Toomey also tells us that the post-war American Navy had "Irish Catholics from Cincinnati, Baptists from Tuscaloosa, and following Eisenhower's 1948 order to integrate the armed services, there were black men in the squadron." But it wasn't Eisenhower who integrated the military:

    President Truman signed Executive Order 9981 on 26 July 1948, which stated, "It is hereby declared to be the policy of the President that there shall be equality of treatment and opportunity for all persons in the armed services without regard to race, color, religion, or national origin."

--- Gil Weinglass, USN, Ret.

Down to a
Soundless Sea

Thomas Steinbeck
Early in the 20th Century, Joe Chapel signs on to work in the boiler-room of the tramp steamer Los Angeles. Before this, Chapel had been a drifter and good-for-nothing, but after a few days on board, the officers and crew make a man out of him: responsible, hard-working, courteous.

Unfortunately, through neglect of one of the officers, the boat runs aground in a storm and sinks off Point Sur. Although partially blinded, Chapel survives.

    Chapel began to reflect upon questions that were only now finding resolve and purpose. He faced a world of diminishing prospects, and only determination and ingenuity could lead him out of his pit of aching uncertainty. But one thing became certain with time. If the dream was a true reflection of Chapel's soul, then he was free to be his own vessel and his own master. All he needed to do was chart the course and leave the rest to faith and the dream.

After a few weeks of recuperation, he is able to salvage the beached motor launch of the Los Angeles and go off on his own, making a living capturing miniature black sharks, selling them to the Chinese who live in the area.

§     §     §

Doc Roberts was "a respected medical man and good friend to almost everybody on the Monterey coast." He was "a strongly built specimen with orderly, handsome features and a generous expression." He would travel the rutted roads in his rickety cart with his faithful horse Daisy, and his tiny stock of medicine, saving people's lives, putting them back together.

One of his clients who lives in the far reaches of the peninsula, "Old Stoat," had broken his leg. He was a cursing, smelly old bastard, who never took a bath, trusted no one, and beat up on Mary Rose, his new young wife. Through a set of coincidences, Doc Roberts brings a young injured man --- Jersey Dean --- to the Stoat ranch, where he (Dean) falls in love with the girl (Rose) and manages to run the old bastard (Stoat) off the cliffside, and everyone lives happily after.

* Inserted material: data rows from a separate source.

(* ===== verification/Image.v ===== *)
(** * The disk image (easy-fs-fuse/src/main.rs)

    The host program that makes the disk the kernel boots from: it creates a
    file system in a file, makes [/bin], [/home] and [/tmp], and copies the user
    programs into them.  The names [read_dir] gives and the contents of the
    host's files are arguments. *)

From S2P Require Import Prelude BlockCache Bitmap Layout Tree FileData Codec Efs EfsProps Vfs VfsProps Directory PageTable Process Files FileTree PathProps FileSystem FsRefine FsTree.

(** ** The file as a block device *)

Definition BlockFile_offset (block_id : Z) : nat := Z.to_nat (block_id * BSZ).

(** [seek] and [read]: a read at the end of the file is short, which the
    assertion refuses. *)
Definition BlockFile_read_block (file : list Z) (block_id : Z) : option block :=
  let buf := slice (BlockFile_offset block_id) BLOCK_SZ file in
  if (length buf =? BLOCK_SZ)%nat then Some buf else None.

(** [seek] and [write]: beyond the end the file grows, with zeros between. *)
Definition BlockFile_write_block (file : list Z) (block_id : Z) (buf : block) : list Z :=
  let o := BlockFile_offset block_id in
  overwrite o buf (file ++ replicate (o - length file) 0).

(** The file as an array of blocks. *)
Definition file_device (file : list Z) (id : Z) : option block := if 0 <=? id then BlockFile_read_block file id else None.

Lemma slice_length_full (f : list Z) o n : (o + n <= length f)%nat -> length (slice o n f) = n.
Proof. intros H. by apply length_slice. Qed.

Lemma file_device_in n file id : length file = (n * BLOCK_SZ)%nat -> is_Some (file_device file id) <-> 0 <= id < Z.of_nat n.
Proof.
  intros Hl. unfold file_device, BlockFile_read_block. destruct (Z.leb_spec 0 id); [|split; [by intros [? ?]|lia]].
  destruct (Z.lt_ge_cases id (Z.of_nat n)) as [Hlt|Hge].
  - rewrite length_slice; [cbn; split; [lia|eauto]|]. rewrite Hl. unfold BlockFile_offset, BLOCK_SZ. lia.
  - assert (length (slice (BlockFile_offset id) BLOCK_SZ file) = 0%nat) as ->.
    { unfold slice. rewrite length_take, length_drop, Hl. unfold BlockFile_offset, BLOCK_SZ. lia. }
    cbn. split; [by intros [? ?]|lia].
Qed.

(** Writing a block of the file is an update of the array. *)
Lemma file_device_write n file id buf j : length file = (n * BLOCK_SZ)%nat -> 0 <= id < Z.of_nat n -> length buf = BLOCK_SZ -> 0 <= j ->
  let file' := BlockFile_write_block file id buf in
  length file' = length file /\ file_device file' j = if j =? id then Some buf else file_device file j.
Proof.
  intros Hl Hid Hb Hj file'. unfold file', BlockFile_write_block. set (o := BlockFile_offset id).
  assert (o + BLOCK_SZ <= length file)%nat as Ho by (unfold o, BlockFile_offset; rewrite Hl; unfold BLOCK_SZ in *; lia).
  replace (o - length file)%nat with 0%nat by lia. cbn [replicate]. rewrite app_nil_r. split; [apply length_overwrite; lia|].
  unfold file_device, BlockFile_read_block. rewrite (proj2 (Z.leb_le 0 j)) by done. destruct (Z.eqb_spec j id) as [->|Hne].
  - fold o. pose proof (slice_overwrite_eq o buf file ltac:(lia)) as E. rewrite Hb in E. rewrite E, Hb. by rewrite Nat.eqb_refl.
  - set (o' := BlockFile_offset j). assert (o' + BLOCK_SZ <= o \/ o + BLOCK_SZ <= o')%nat as Hd by (unfold o, o', BlockFile_offset, BLOCK_SZ; lia).
    assert (slice o' BLOCK_SZ (overwrite o buf file) = slice o' BLOCK_SZ file) as ->; [|done]. apply slice_overwrite_ne; rewrite Hb; [done|]. destruct Hd; [by left|by right].
Qed.

(** ** Packing *)

Definition TOTAL_BLOCKS : Z := 32 * 2048.
Definition BIN : bytes := [98; 105; 110].
Definition HOME : bytes := [104; 111; 109; 101].
Definition TMP : bytes := [116; 109; 112].
Definition INITPROC : bytes := [105; 110; 105; 116; 112; 114; 111; 99].
Definition DOT_RS : bytes := [46; 114; 115].

(** [str::strip_suffix]. *)
Definition strip_suffix (name suffix : bytes) : option bytes :=
  let n := (length name - length suffix)%nat in
  if beq (drop n name) suffix then Some (take n name) else None.

(** The [filter_map] over the directory: an entry that cannot be read, or whose
    name is not UTF-8, is [None]. *)
Definition app_names (entries : list (option bytes)) : list bytes :=
  omap (fun dir_entry => name_with_ext ← dir_entry; strip_suffix name_with_ext DOT_RS) entries.

Section Pack.
Context (host_file : bytes -> option (list Z)) (target_path : bytes).

(** One program: opened on the host, made in the image and written. *)
Definition pack_app (efs : EasyFileSystem) (root_inode bin_dir : Inode) (app : bytes) : prog unit :=
  all_data ← punwrap (host_file (target_path ++ app));
  if beq app INITPROC then
    r ← Inode_create efs root_inode app; inode ← punwrap r;
    _ ← Inode_write_at efs inode 0 all_data; Ret tt
  else
    r ← Inode_create efs bin_dir app; inode ← punwrap r;
    _ ← Inode_write_at efs inode 0 all_data; Ret tt.

Definition easy_fs_pack (entries : list (option bytes)) : prog EasyFileSystem :=
  efs ← EasyFileSystem_create TOTAL_BLOCKS 1;
  pos ← EasyFileSystem_root_inode efs;
  let root_inode := Inode_new pos in
  r ← Inode_create_as efs root_inode BIN Directory; bin_dir ← punwrap r;
  r ← Inode_create_as efs root_inode HOME Directory; _ ← punwrap r;
  r ← Inode_create_as efs root_inode TMP Directory; _ ← punwrap r;
  pfold (fun _ app => pack_app efs root_inode bin_dir app) tt (app_names entries);;
  Ret efs.

(** ** The image *)

(** The directory a program goes to, and its path. *)
Definition app_dir (app : bytes) : Z := if beq app INITPROC then 0 else 1.
Definition app_path (app : bytes) : bytes := render (if beq app INITPROC then [app] else [BIN; app]).

(** A program the image can hold. *)
Record app_ok (app : bytes) (data : list Z) : Prop := {
  ap_proper : proper app;
  ap_name : name_ok app;
  ap_length : (length app <= NAME_LENGTH_LIMIT)%nat;
  ap_data : data <> [];
  ap_bytes : Forall is_byte data;
  ap_size : Z.of_nat (length data) <= 16540 * 512
}.

(** The blocks a program needs: those of its file and those of a directory
    entry at most. *)
Definition app_blocks (app : bytes) : Z :=
  match host_file (target_path ++ app) with Some data => tree_len (DiskInode__data_blocks (Z.of_nat (length data))) + 3 | None => 0 end.

Definition zsum_with (l : list bytes) : Z := foldr (fun app n => app_blocks app + n) 0 l.

(** The file system the program makes. *)
Definition image_efs : EasyFileSystem := efs_of_super (create_areas TOTAL_BLOCKS 1).

Lemma image_efs_eq : image_efs = mkEfs (Bitmap_new 1 1) (Bitmap_new 1058 16) 2 1074.
Proof. reflexivity. Qed.

Abbreviation at_ := (inode_handle image_efs).

Lemma call_create st s d name t p st' Q : represents image_efs st s -> fs_step image_efs (FsCreate d name t) st = Some (ANode (Some (at_ p)), st') ->
  (forall s', represents image_efs st' s' -> Q (Some (at_ p)) s') -> pwp (Inode_create_as image_efs (at_ d) name t) Q s.
Proof.
  intros Hrep Hst HQ. pose proof (fs_step_refines image_efs _ _ _ _ _ Hrep Hst) as Hp. cbn [fs_call] in Hp. apply pwp_bind in Hp.
  eapply pwp_mono; [exact Hp|]. intros i s' [[= ->] Hrep']%pwp_ret. auto.
Qed.

Lemma call_write st s id off buf n st' Q : represents image_efs st s -> fs_step image_efs (FsWrite id off buf) st = Some (ANumber n, st') ->
  (forall s', represents image_efs st' s' -> Q n s') -> pwp (Inode_write_at image_efs (at_ id) off buf) Q s.
Proof.
  intros Hrep Hst HQ. pose proof (fs_step_refines image_efs _ _ _ _ _ Hrep Hst) as Hp. cbn [fs_call] in Hp. apply pwp_bind in Hp.
  eapply pwp_mono; [exact Hp|]. intros i s' [[= ->] Hrep']%pwp_ret. auto.
Qed.

Lemma proper_not_reserved c : proper c -> reserved_name c = false.
Proof.
  intros [H1 H2 H3 _]. unfold reserved_name. destruct c as [|x c]; [done|]. cbn [is_nil orb].
  destruct (beq (x :: c) DOT) eqn:E; [by apply beq_true in E|]. destruct (beq (x :: c) DOTDOT) eqn:E'; [by apply beq_true in E'|done].
Qed.

Lemma entry_cost_bound es : Z.of_nat (length es) + 1 <= 264640 -> entry_cost es <= 3.
Proof.
  intros Hm. apply (blocks_needed_one (mkInode (32 * Z.of_nat (length es)) [] 0 0 Directory 0) (Z.of_nat (length es))); [done|lia|lia].
Qed.

Lemma fresh_dom ft p : 0 <= p -> (forall k, is_Some (ft !! k) <-> 0 <= k < p) -> fresh ft = p /\ ft !! p = None.
Proof.
  intros Hp Hd. assert (ft !! p = None) as Hn by (apply eq_None_not_Some; rewrite Hd; lia). split; [|done].
  apply fresh_first; [done|done|]. intros k Hk. apply Hd. lia.
Qed.

(** A new entry of a directory of the image. *)
Lemma image_create st d par es name t p :
  nodes st !! d = Some (FDir par es) -> dir_lookup name es = None -> reserved_name name = false -> entry_ok (name, p) ->
  0 <= p < 3168 -> (forall k, is_Some (nodes st !! k) <-> 0 <= k < p) -> Z.of_nat (length es) + 1 <= 264640 -> 3 <= room st ->
  fs_step image_efs (FsCreate d name t) st =
    Some (ANode (Some (at_ p)), with_entry d par es name p (mkFs (<[p := new_node t d]> (nodes st)) (room st))).
Proof.
  intros Hd Hk Hr He Hp Hdom Hm Hroom. destruct (fresh_dom (nodes st) p ltac:(lia) Hdom) as [Ef _]. cbn [fs_step].
  rewrite Hd, Hr, Hk, Ef. rewrite decide_True; [done|]. pose proof (entry_cost_bound es Hm). rewrite image_efs_eq.
  assert (Bitmap_maximum (Bitmap_new 1 1) = 4096) as Emax by done.
  split; [cbn [inode_bitmap]; lia|]. split; [change (p < 3168); lia|]. split; [done|]. lia.
Qed.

These tales are what we used to think of as Saturday Evening Post Potboilers. The good people are wonderfully good, the bad people are incredibly evil, but good always wins out over evil. I suppose there is a market for this reheated Pablum in Duluth, Topeka, Dallas or Orange County (but probably not Big Sur).

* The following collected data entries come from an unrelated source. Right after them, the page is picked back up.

(* ===== verification/NetProps.v ===== *)
(** * The network: properties

    The table of sockets is a map from indices to connections, the handling of
    a frame appends its data to the connection it belongs to, and a read takes
    the oldest data that was sent to its connection. *)

From S2P Require Import Prelude Address FrameAllocator PageTable MemorySet Ids Scheduler Processor Pipe Process ProcessTree ProcessProps Net.
From stdpp Require Import gmap.
Open Scope Z_scope.

(** ** Words in physical memory *)

Lemma read_write_phys m pa b pa' : read_phys (write_phys pa b m) pa' = if decide (pa' = pa) then b else read_phys m pa'.
Proof.
  unfold read_phys, write_phys. rewrite mem_page_set. destruct (decide (pa / PAGE_SIZE = pa' / PAGE_SIZE)) as [Ep|Ep].
  - rewrite Ep. unfold page_byte. destruct (decide (pa mod PAGE_SIZE = pa' mod PAGE_SIZE)) as [Em|Em].
    + rewrite Em, lookup_insert_eq. rewrite decide_True; [done|].
      rewrite (Z.div_mod pa' PAGE_SIZE), (Z.div_mod pa PAGE_SIZE) by done. congruence.
    + rewrite lookup_insert_ne by done. rewrite decide_False; [done|congruence].
  - rewrite decide_False by congruence. done.
Qed.

Lemma write_bytes_at_spec pa bs m : wp (write_bytes_at pa bs) (fun _ m' => forall a,
  read_phys m' a = if decide (pa <= a < pa + Z.of_nat (length bs)) then default 0 (bs !! Z.to_nat (a - pa)) else read_phys m a) m.
Proof.
  revert pa m. induction bs as [|b bs IH]; intros pa m.
  - cbn. unfold wp. cbn. intros a. by rewrite decide_False by lia.
  - unfold write_bytes_at. rewrite seqZ_cons by (cbn; lia). cbn [zip zip_with mfor length fst snd]. apply wp_bind, wp_modify.
    replace (Z.pred (Z.of_nat (S (length bs)))) with (Z.of_nat (length bs)) by lia. eapply wp_mono; [apply (IH (Z.succ pa))|].
    intros ? m' Hm a. cbv beta in Hm. rewrite Hm, read_write_phys. destruct (decide (a = pa)) as [->|Hne].
    + rewrite decide_False by lia. rewrite decide_True by lia. by rewrite Z.sub_diag.
    + case_decide; case_decide; try lia; try done. replace (Z.to_nat (a - pa)) with (S (Z.to_nat (a - Z.succ pa))) by lia. done.
Qed.

Lemma write_usize_spec pa v m : is_usize v ->
  wp (write_usize pa v) (fun _ m' => read_usize pa m' = Ok (v, m')) m.
Proof.
  intros Hv. unfold write_usize. eapply wp_mono; [apply write_bytes_at_spec|]. rewrite length_le_bytes. intros _ m' Hm.
  unfold read_usize, get, mbind, M_bind. replace (map _ (seqZ 0 8)) with (le_bytes 8 v).
  - by rewrite le_val_bytes_small.
  - pose proof (length_le_bytes 8 v) as Hl. apply list_eq. intros i. rewrite list_lookup_fmap.
    destruct (decide (i < 8)%nat) as [Hi|Hi].
    + rewrite lookup_seqZ_lt by lia. cbn [fmap option_fmap option_map]. rewrite Hm, decide_True by lia.
      replace (Z.to_nat (pa + (0 + Z.of_nat i) - pa)) with i by lia.
      destruct (lookup_lt_is_Some_2 (le_bytes 8 v) i) as [x ->]; [by rewrite Hl|done].
    + rewrite lookup_seqZ_ge by lia. apply lookup_ge_None. lia.
Qed.

(** ** The table of sockets *)

(** A connection: the remote address and the two ports. *)
Definition key_of (x : Socket) : Z * Z * Z := (so_raddr x, so_lport x, so_rport x).

(** The socket at an index. *)
Definition conn (n : Net) (i : nat) : option Socket := mjoin (nt_sockets n !! i).

(** No two sockets are for the same connection. *)
Definition distinct (n : Net) : Prop :=
  forall i j x y, conn n i = Some x -> conn n j = Some y -> key_of x = key_of y -> i = j.

(** What a socket is to its reader. *)
Definition abs (x : Socket) : (Z * Z * Z) * list (list Z) := (key_of x, so_buffers x).

Lemma conn_Some n i x : conn n i = Some x <-> nt_sockets n !! i = Some (Some x).
Proof. unfold conn. destruct (nt_sockets n !! i) as [[]|]; cbn; naive_solver. Qed.

Lemma conn_insert n l i j o : (i < length (nt_sockets n))%nat -> l = <[i := o]> (nt_sockets n) ->
  conn (set_sockets l n) j = if decide (j = i) then o else conn n j.
Proof.
  intros Hi ->. unfold conn. cbn. case_decide; subst; [by rewrite list_lookup_insert_eq|by rewrite list_lookup_insert_ne].
Qed.

Lemma is_socket_key r l p o : is_socket r l p o = true <-> exists x, o = Some x /\ key_of x = (r, l, p).
Proof.
  unfold is_socket, key_of. destruct o as [x|]; [|split; [done|by intros (? & ? & _)]].
  rewrite !andb_true_iff, !Z.eqb_eq. split; [intros [[<- <-] <-]; by exists x|intros (? & [= <-] & [=]); done].
Qed.

Lemma table_put_spec {A} (x : A) l l' i : table_put x l = (l', i) ->
  mjoin (l !! i) = None /\ forall j, mjoin (l' !! j) = if decide (j = i) then Some x else mjoin (l !! j).
Proof.
  unfold table_put. destruct (position is_None_b l) as [k|] eqn:E; intros [= <- <-].
  - pose proof (position_lt _ _ _ E) as Hlt. apply position_Some in E as (o & Ho & Hn & _). rewrite Ho.
    destruct o; [done|]. split; [done|]. intros j. case_decide; subst; [by rewrite list_lookup_insert_eq|by rewrite list_lookup_insert_ne].
  - split; [by rewrite lookup_ge_None_2|]. intros j. case_decide; subst; [by rewrite list_lookup_middle|].
    destruct (decide (j < length l)%nat); [by rewrite lookup_app_l|]. rewrite !lookup_ge_None_2; [done|lia|rewrite length_app; cbn; lia].
Qed.

Lemma get_socket_spec r l p n : wp (get_socket r l p) (fun o n' => n' = n /\
  match o with
  | Some i => exists x, conn n i = Some x /\ key_of x = (r, l, p)
  | None => forall i x, conn n i = Some x -> key_of x <> (r, l, p)
  end) n.
Proof.
  unfold get_socket. apply wp_gets. split; [done|]. destruct (position _ _) as [i|] eqn:E.
  - apply position_Some in E as (o & Ho & Hs & _). apply is_socket_key in Hs as (x & -> & Hk). exists x.
    split; [by apply conn_Some|done].
  - apply position_None in E. intros i x Hx Hk. apply conn_Some in Hx.
    rewrite Forall_lookup in E. specialize (E i _ Hx). cbn beta in E.
    assert (is_socket r l p (Some x) = true) by (apply is_socket_key; eauto). congruence.
Qed.

(** The lookups of [add_socket], all of them. *)
Lemma add_socket_spec r l p n : distinct n ->
  wp (add_socket r l p) (fun o n' =>
    nt_listen n' = nt_listen n /\ nt_rx n' = nt_rx n /\ nt_tx n' = nt_tx n /\ distinct n' /\
    match o with
    | Some i => (forall j x, conn n j = Some x -> key_of x <> (r, l, p)) /\ conn n i = None /\
        forall j, conn n' j = if decide (j = i) then Some (mkSocket r l p [] 0 0) else conn n j
    | None => n' = n /\ exists i x, conn n i = Some x /\ key_of x = (r, l, p)
    end) n.
Proof.
  intros Hd. unfold add_socket. apply wp_bind. eapply wp_mono; [apply get_socket_spec|].
  intros [i|] n1 [-> Hi].
  - apply wp_ret. repeat split; try done. destruct Hi as (x & ? & ?). eauto.
  - apply wp_bind, wp_get. destruct (table_put _ _) as [l' i] eqn:E. apply table_put_spec in E as [Hn Hl].
    apply wp_bind, wp_put, wp_ret. cbn [set_sockets nt_listen nt_rx nt_tx]. repeat (split; [done|]).
    assert (forall j, conn (set_sockets l' n) j = if decide (j = i) then Some (mkSocket r l p [] 0 0) else conn n j) as Hc by (intros j; unfold conn at 1; cbn; apply Hl).
    split; [|done]. intros j k x y. rewrite !Hc. do 2 case_decide; subst; [done|..]; [intros [= <-] Hy Hk|intros Hx [= <-] Hk|by apply Hd].
    + by destruct (Hi k y).
    + by destruct (Hi j x).
Qed.

Lemma update_socket_spec i f n x : conn n i = Some x ->
  wp (update_socket i f) (fun y n' => y = x /\
    nt_listen n' = nt_listen n /\ nt_rx n' = nt_rx n /\ nt_tx n' = nt_tx n /\
    forall j, conn n' j = if decide (j = i) then Some (f x) else conn n j) n.
Proof.
  intros Hx. pose proof (proj1 (conn_Some _ _ _) Hx) as Hl. pose proof (lookup_lt_Some _ _ _ Hl) as Hlt.
  unfold update_socket. apply wp_bind, wp_get, wp_bind, wp_massert. split; [by apply Nat.ltb_lt|].
  apply wp_bind, wp_unwrap. eexists. split; [done|]. apply wp_bind, wp_unwrap. eexists. split; [done|].
  apply wp_bind, wp_put, wp_ret. repeat (split; [done|]). intros j. by apply conn_insert.
Qed.

Lemma distinct_keys n n' : distinct n -> (forall i, (key_of <$> conn n' i) = (key_of <$> conn n i)) -> distinct n'.
Proof.
  intros Hd Hk i j x y Hx Hy Hxy. pose proof (Hk i) as Hi. pose proof (Hk j) as Hj. rewrite Hx in Hi. rewrite Hy in Hj.
  destruct (conn n i) as [x0|] eqn:E1; [|done]. destruct (conn n j) as [y0|] eqn:E2; [|done].
  apply (inj Some) in Hi. apply (inj Some) in Hj. apply (Hd i j x0 y0); congruence.
Qed.

(** ** The abstract table *)

(** Connections and what is waiting on each, by index. *)
Abbreviation connections := (gmap nat ((Z * Z * Z) * list (list Z))).

Definition view (n : Net) : connections := abs <$> omap id (map_seq 0 (nt_sockets n)).

Lemma view_lookup n i : view n !! i = abs <$> conn n i.
Proof. unfold view, conn. rewrite lookup_fmap, lookup_omap, lookup_map_seq_0. by destruct (nt_sockets n !! i) as [[]|]. Qed.

Lemma connections_insert n n' i x : (forall j, conn n' j = if decide (j = i) then Some x else conn n j) -> view n' = <[i := abs x]> (view n).
Proof.
  intros Hc. apply map_eq. intros j. rewrite view_lookup, Hc. case_decide; [subst; by rewrite lookup_insert_eq|].
  by rewrite lookup_insert_ne, view_lookup.
Qed.

Inductive table_op :=
  | OpGet (raddr lport rport : Z)
  | OpAdd (raddr lport rport : Z)
  | OpPush (i : nat) (data : list Z)
  | OpPop (i : nat)
  | OpRemove (i : nat).
Inductive table_result := RIndex (o : option nat) | RData (o : option (list Z)) | RDone.

Definition table_run (op : table_op) : M Net table_result :=
  match op with
  | OpGet r l p => o ← get_socket r l p; mret (RIndex o)
  | OpAdd r l p => o ← add_socket r l p; mret (RIndex o)
  | OpPush i d => push_data i d;; mret RDone
  | OpPop i => o ← pop_data i; mret (RData o)
  | OpRemove i => remove_socket i;; mret RDone
  end.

Unfortunately, it has the stink of the production line: there is little interest in the characters for they have no character inasmuch as they are Good or Bad (and never in-between). The drama lies in watching how the author pulls this plate of spaghetti together at the end --- the Good triumphant, the Bad dumped off the cliff. My guess is that if Thomas Steinbeck had grown up as Thomas Strudelheimer, Ballentine Books wouldn't be peddling this prune-whip to the world.

Just to make sure that we know from whence he comes, the author sticks in a story about a boy named John who borrowed four dollars from a Mrs. J. W. Post in the back woods of Monterey when he didn't have the fare home. Months later, on August 12, 1920 to be precise, as promised, he returned the money to her by mail with a note that concluded, "I beg, my friend, to be allowed to remain, yours very respectfully, J. E. Steinbeck Jr."

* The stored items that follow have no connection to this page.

(** [TTY] with its condition variable, and what has been sent to the port. *)
Record Console := mkConsole { co_world : World T; co_inner : TtyInner; co_condvar : CondvarInner; co_sent : list Z }.

Definition on_world {A : Type} (f : M (World T) A) : M Console A := fun c =>
  match f (co_world c) with Ok (a, w) => Ok (a, mkConsole w (co_inner c) (co_condvar c) (co_sent c)) | Err e => Err e end.
Definition put_inner (t : TtyInner) : M Console unit := modify (fun c => mkConsole (co_world c) t (co_condvar c) (co_sent c)).
Definition put_condvar (cv : CondvarInner) : M Console unit := modify (fun c => mkConsole (co_world c) (co_inner c) cv (co_sent c)).

(** [Tty::read], up to the switch to another task when there is nothing to
    read: it starts the round again when it is woken. *)
Definition Tty_read (want : nat) : M Console (option (list Z)) :=
  if (want =? 0)%nat then mret (Some [])
  else
    t ← gets co_inner;
    pgrp ← (if tt_fg_pgrp t =? 0 then mret 0 else on_world current_pgrp);
    match read_round pgrp want t with
    | (Some bytes, t') => put_inner t';; mret (Some bytes)
    | (None, _) =>
        cv ← gets co_condvar;
        cv' ← on_world (on_kern (Condvar_wait_no_sched cv));
        put_condvar cv';;
        mret None
    end.

Definition Tty_get_flags : M Console Z := gets (fun c => tt_flags (co_inner c)).
Definition Tty_set_flags (flags : Z) : M Console unit := t ← gets co_inner; put_inner (with_flags flags t).
Definition Tty_set_fg_pgrp (pgrp : Z) : M Console unit := t ← gets co_inner; put_inner (with_fg_pgrp pgrp t).
Definition Tty_get_fg_pgrp : M Console Z := gets (fun c => tt_fg_pgrp (co_inner c)).

Definition Tty_signal_fg (signal : Z) : M Console unit :=
  pgrp ← Tty_get_fg_pgrp;
  if pgrp =? 0 then on_world (current_add_signal signal) else on_world (signal_process_group pgrp signal).

(** The session of [handle_uart_irq] over the bytes of the port: the last
    signal asked for. *)
Fixpoint push_bytes (bytes : list Z) (signal : option Z) : M Console (option Z) :=
  match bytes with
  | [] => mret signal
  | ch :: bytes' =>
      c ← get;
      let '(t, echo, sig) := push_byte ch (co_inner c) in
      put (mkConsole (co_world c) t (co_condvar c) (co_sent c ++ echo));;
      push_bytes bytes' (match sig with Some _ => sig | None => signal end)
  end.

Definition handle_uart_irq (bytes : list Z) : M Console unit :=
  signal ← push_bytes bytes None;
  ready ← gets (fun c => has_data (co_inner c));
  (if ready : bool then
     cv ← gets co_condvar;
     cv' ← on_world (on_kern (Condvar_signal cv));
     put_condvar cv'
   else mret tt);;
  match signal with Some sig => Tty_signal_fg sig | None => mret tt end.

Definition sys_tty_ctl (cmd arg : Z) : M Console Z :=
  if cmd =? TTY_CTL_GET_FLAGS then Tty_get_flags
  else if cmd =? TTY_CTL_SET_FLAGS then Tty_set_flags arg;; mret 0
  else mret (-1).

End Console.

(** ** Editing a line, as a whole *)

(** The bytes of a typed line that survive, from the last to the first: [skip]
    of them are still to be erased.  A key that raises a signal hides everything
    before it. *)
Fixpoint surviving (isig : bool) (skip : nat) (typed_rev : list Z) : list Z :=
  match typed_rev with
  | [] => []
  | c :: rest =>
      if isig && ((c =? CTRL_C) || (c =? CTRL_Z)) then []
      else if (c =? TTY_BS) || (c =? TTY_DEL) then surviving isig (S skip) rest
      else if c <? 0x20 then surviving isig skip rest
      else match skip with O => c :: surviving isig 0 rest | S skip => surviving isig skip rest end
  end.
Definition edited (isig : bool) (typed : list Z) : list Z := rev (surviving isig 0 (rev typed)).

Definition ends_line (c : Z) : bool := (c =? TTY_CR) || (c =? TTY_LF) || (c =? CTRL_D).

(** The typed bytes cut at the ends of lines, and what follows the last. *)
Fixpoint typed_lines (cur typed : list Z) : list (list Z) * list Z :=
  match typed with
  | [] => ([], cur)
  | c :: typed' =>
      if ends_line c then let r := typed_lines [] typed' in (cur :: fst r, snd r)
      else typed_lines (cur ++ [c]) typed'
  end.

(** A byte typed, or a read of a foreground process. *)
Inductive tty_event := Typed (c : Z) | ReadLine (want : nat).

Fixpoint tty_run (events : list tty_event) (t : TtyInner) : list (option (list Z)) * TtyInner :=
  match events with
  | [] => ([], t)
  | Typed c :: events' => tty_run events' (fst (fst (push_byte c t)))
  | ReadLine want :: events' =>
      let r := read_round (tt_fg_pgrp t) want t in
      let rs := tty_run events' (snd r) in
      (fst r :: fst rs, snd rs)
  end.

Thom's father was a powerful radical writer who changed this nation's view of the poor and the dispossessed. His dispatches from the middle west about the lives of the Okies appeared in several newspapers and magazines, and related, in horrific detail, the pain, the hunger, and the world's indifference to hundreds of thousands of displaced people. These journalistic masterpieces were to be transformed into one of the great books of the 1930s. At all times, there was no sugar-coating, no prettying up the facts, no romantic diddling.

His son, obviously, has other priorities.